Described counteracting capacitor equivalent is in the stray capacitance of all thin film transistor (TFT)s of a described grid line connection.

2. display module according to claim 1, is characterized in that, described counteracting driving circuit, comprising:

First level output unit, the output terminal of described first level output unit is connected with the first end of described counteracting electric capacity, and for accepting the enable signal that described enable signal module exports, the described counteracting drive singal making output is the first level;

Second electrical level output unit, the output terminal of described second electrical level output unit is connected with the first end of described counteracting electric capacity, and for accepting the enable signal that described enable signal module exports, the described counteracting drive singal making output is second electrical level.

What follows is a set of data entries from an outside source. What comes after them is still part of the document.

(** Enqueue on a buffer with at least two slots appends the record to the
    waiting records and returns [true] when fewer than [capacity] records
    wait; otherwise it returns [false] and the waiting records stay as they
    were. *)
Theorem Enqueue_appends_record (c : Z) (rb : RingBuffer) (fuel : nat)
    (id : Z) (price : float) (qty : Z) :
  is_pow2 c -> 2 <= c -> reachable c rb ->
  exists rb',
    Enqueue (S fuel) rb id price qty
      = Returned (rb', Z.of_nat (length (contents rb)) <? c) /\
    contents rb' =
      if Z.of_nat (length (contents rb)) <? c
      then contents rb ++ [(id, price, qty)] else contents rb.
Proof.
  intros Hp Hc Hreach. destruct (reachable_wf c rb Hp Hc Hreach) as [Hwf <-].
  apply Enqueue_contents. exact Hwf.
Qed.

Lemma Enqueue_appends_record_witness :
  exists rb',
    Enqueue 1 (mkRingBuffer 2 1 1 0 [1; 1] [7; 0] [100; 0]%float [1; 0]) 8 100%float 1
      = Returned (rb', true) /\
    contents rb' = [(7, 100%float, 1); (8, 100%float, 1)].
Proof.
  apply (Enqueue_appends_record 2 (mkRingBuffer 2 1 1 0 [1; 1] [7; 0] [100; 0]%float [1; 0])
           0 8 100%float 1).
  - exists 1. split; [lia | reflexivity].
  - lia.
  - exists 1%nat, [OpEnqueue 7 100 1]. split; vm_compute; reflexivity.
Defined.

(** Dequeue on a buffer with at least two slots returns the oldest waiting
    record and removes it; with no record waiting it returns [false]. *)
Theorem Dequeue_takes_oldest_record (c : Z) (rb : RingBuffer) (fuel : nat) :
  is_pow2 c -> 2 <= c -> reachable c rb ->
  exists rb',
    Dequeue (S fuel) rb = Returned (rb', head (contents rb)) /\
    contents rb' = drop 1 (contents rb).
Proof.
  intros Hp Hc Hreach. destruct (reachable_wf c rb Hp Hc Hreach) as [Hwf _].
  apply Dequeue_contents. exact Hwf.
Qed.

Lemma Dequeue_takes_oldest_record_witness :
  exists rb',
    Dequeue 1 (mkRingBuffer 2 1 2 0 [1; 2] [7; 8] [100; 100]%float [1; 1])
      = Returned (rb', Some (7, 100%float, 1)) /\
    contents rb' = [(8, 100%float, 1)].
Proof.
  apply (Dequeue_takes_oldest_record 2
           (mkRingBuffer 2 1 2 0 [1; 2] [7; 8] [100; 100]%float [1; 1]) 0).
  - exists 1. split; [lia | reflexivity].
  - lia.
  - exists 1%nat, [OpEnqueue 7 100 1; OpEnqueue 8 100 1]. split; vm_compute; reflexivity.
Defined.

(** EnqueueBatch on a buffer with at least two slots, given [prices] and
    [qtys] at least as long as [ids]: when the waiting records and the batch
    together fit the capacity it returns [len(ids)] and appends the records
    of the batch, in order, behind the waiting ones; otherwise it returns 0
    and changes nothing. *)
Theorem EnqueueBatch_appends_records (c : Z) (rb : RingBuffer) (fuel : nat)
    (a : list Z) (b : list float) (c0 : list Z) :
  is_pow2 c -> 2 <= c -> reachable c rb ->
  (length a <= length b)%nat -> (length a <= length c0)%nat ->
  writeIndex rb + Z.of_nat (length a) < 2 ^ 63 ->
  exists rb',
    EnqueueBatch (S fuel) rb a b c0
      = Returned (rb',
                  if Z.of_nat (length (contents rb)) + Z.of_nat (length a) <=? c
                  then Z.of_nat (length a) else 0) /\
    (if Z.of_nat (length (contents rb)) + Z.of_nat (length a) <=? c
     then contents rb' = contents rb ++ records a b c0
     else rb' = rb).
Proof.
  intros Hp Hc Hreach Hb Hc0 Hbound.
  destruct (reachable_wf c rb Hp Hc Hreach) as [Hwf <-].
  destruct (EnqueueBatch_wf_total rb Hwf fuel a b c0 Hbound Hb Hc0) as (rb' & r & Hrun).
  exists rb'. pose proof (EnqueueBatch_contents rb Hwf fuel a b c0 rb' r Hbound Hrun) as H.
  destruct (_ <=? _); destruct H as [-> H]; split; assumption.
Qed.

Lemma EnqueueBatch_appends_records_witness :
  exists rb',
    EnqueueBatch 1 (mkRingBuffer 4 3 1 0 [1; 1; 2; 3] [7; 0; 0; 0] [100; 0; 0; 0]%float
                      [1; 0; 0; 0])
      [8; 9] [50; 60; 70]%float [2; 3] = Returned (rb', 2) /\
    contents rb' = [(7, 100%float, 1); (8, 50%float, 2); (9, 60%float, 3)].
Proof.
  apply (EnqueueBatch_appends_records 4
           (mkRingBuffer 4 3 1 0 [1; 1; 2; 3] [7; 0; 0; 0] [100; 0; 0; 0]%float [1; 0; 0; 0])
           0 [8; 9] [50; 60; 70]%float [2; 3]).
  - exists 2. split; [lia | reflexivity].
  - lia.
  - exists 1%nat, [OpEnqueue 7 100 1]. split; vm_compute; reflexivity.
  - cbn. lia.
  - cbn. lia.
  - vm_compute. reflexivity.
Defined.

(** DequeueBatch on a buffer with at least two slots, given output buffers
    [prices] and [qtys] at least as long as [ids]: when at least [len(ids)]
    records wait it returns [len(ids)], the first [len(ids)] entries of the
    output buffers are the oldest waiting records in order, those records are
    removed, and the rest of the output buffers is untouched; otherwise it
    returns 0 and changes neither the buffer nor the output buffers. *)
Theorem DequeueBatch_takes_oldest_records (c : Z) (rb : RingBuffer) (fuel : nat)
    (di : list Z) (dp : list float) (dq : list Z) :
  is_pow2 c -> 2 <= c -> reachable c rb ->
  (length di <= length dp)%nat -> (length di <= length dq)%nat ->
  readIndex rb + Z.of_nat (length di) < 2 ^ 63 ->
  exists rb' di' dp' dq',
    DequeueBatch (S fuel) rb di dp dq
      = Returned (rb', (di', dp', dq'),
                  if (length di <=? length (contents rb))%nat
                  then Z.of_nat (length di) else 0) /\
    (if (length di <=? length (contents rb))%nat
     then contents rb' = drop (length di) (contents rb) /\
          records (take (length di) di') (take (length di) dp') (take (length di) dq')
            = take (length di) (contents rb) /\
          length di' = length di /\
          drop (length di) dp' = drop (length di) dp /\
          drop (length di) dq' = drop (length di) dq
     else rb' = rb /\ di' = di /\ dp' = dp /\ dq' = dq).
Proof.
  intros Hp Hc Hreach Hlp Hlq Hbound.
  destruct (reachable_wf c rb Hp Hc Hreach) as [Hwf _].
  destruct (DequeueBatch_wf_total rb Hwf fuel di dp dq Hbound Hlp Hlq)
    as ([[rb' [[di' dp'] dq']] r] & Hrun).
  exists rb', di', dp', dq'.
  pose proof (DequeueBatch_contents rb Hwf (S fuel) di dp dq rb' di' dp' dq' r Hbound Hrun)
    as H.
  destruct (_ <=? _)%nat; destruct H as [-> H]; split; assumption.
Qed.

Lemma DequeueBatch_takes_oldest_records_witness :
  exists rb' di' dp' dq',
    DequeueBatch 1 (mkRingBuffer 4 3 3 0 [1; 2; 3; 3] [7; 8; 9; 0] [100; 50; 60; 0]%float
                      [1; 2; 3; 0])
      [0; 0] [0; 0; 5]%float [0; 0] = Returned (rb', (di', dp', dq'), 2) /\
    contents rb' = [(9, 60%float, 3)] /\
    records (take 2 di') (take 2 dp') (take 2 dq')
      = [(7, 100%float, 1); (8, 50%float, 2)].
Proof.
  destruct (DequeueBatch_takes_oldest_records 4
              (mkRingBuffer 4 3 3 0 [1; 2; 3; 3] [7; 8; 9; 0] [100; 50; 60; 0]%float
                 [1; 2; 3; 0])
              0 [0; 0] [0; 0; 5]%float [0; 0])
    as (rb' & di' & dp' & dq' & Hrun & Hc & Hr & _).
  - exists 2. split; [lia | reflexivity].
  - lia.
  - exists 1%nat, [OpEnqueue 7 100 1; OpEnqueueBatch [8; 9] [50; 60]%float [2; 3]].
    split; vm_compute; reflexivity.
  - cbn. lia.
  - cbn. lia.
  - vm_compute. reflexivity.
  - exists rb', di', dp', dq'. split; [exact Hrun |]. split; [exact Hc | exact Hr].
Defined.

(** A sequential program of Enqueue, Dequeue, EnqueueBatch and DequeueBatch
    calls on a fresh buffer with at least two slots leaves in the buffer
    exactly the records a bounded first-in first-out queue of the same
    capacity would hold after the same operations. *)
Theorem queue_refinement (c : Z) (fuel : nat) (ops : list op) (rb : RingBuffer) :
  is_pow2 c -> 2 <= c ->
  ops_weight ops + c < 2 ^ 63 ->
  run fuel ops (Newbuffer c) = Returned rb ->
  contents rb = foldl (queue_step c) [] ops.
Proof.
  intros Hp Hc Hbound Hrun. pose proof (ops_weight_nonneg ops) as Hw.
  apply run_contents in Hrun; [exact Hrun | | cbn; lia].
  apply Newbuffer_wf; [exact Hp | exact Hc | lia].
Qed.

3. display module according to claim 2, is characterized in that, described first level output unit, comprising:

First switching tube, described first switching tube comprises first end, the second end and the 3rd end;

Described first end, as the input end of the first level output unit, receives described counteracting drive singal;

Described second end connects the first end of described counteracting electric capacity;

Described three-terminal link first level provides power supply.

4. display module according to claim 3, is characterized in that, described first switching tube is P type metal-oxide-semiconductor;

Wherein, when described enable signal is in low level, drive the conducting of described P type metal-oxide-semiconductor.

5. display module according to claim 2, is characterized in that, described second electrical level output unit, comprising:

Second switch pipe, described second switch pipe comprises first end, the second end and the 3rd end;

Described first end, as the input end of second electrical level output unit, receives described counteracting drive singal;

Described second end connects the first end of described counteracting electric capacity;

Described three-terminal link second electrical level provides power supply.

6. display module according to claim 5, is characterized in that, described second switch pipe is N-type metal-oxide-semiconductor;

Wherein, when described enable signal is in high level, drive the conducting of described N-type metal-oxide-semiconductor.

7. the display module according to any one of claim 1 to 6, is characterized in that, described display module also comprises:

Printed circuit board (PCB), described enable signal output module, described counteracting driving circuit and described counteracting electric capacity are arranged at described printed circuit board (PCB).

8. a liquid crystal display, is characterized in that, comprises the display module as described in any one of claim 1-7.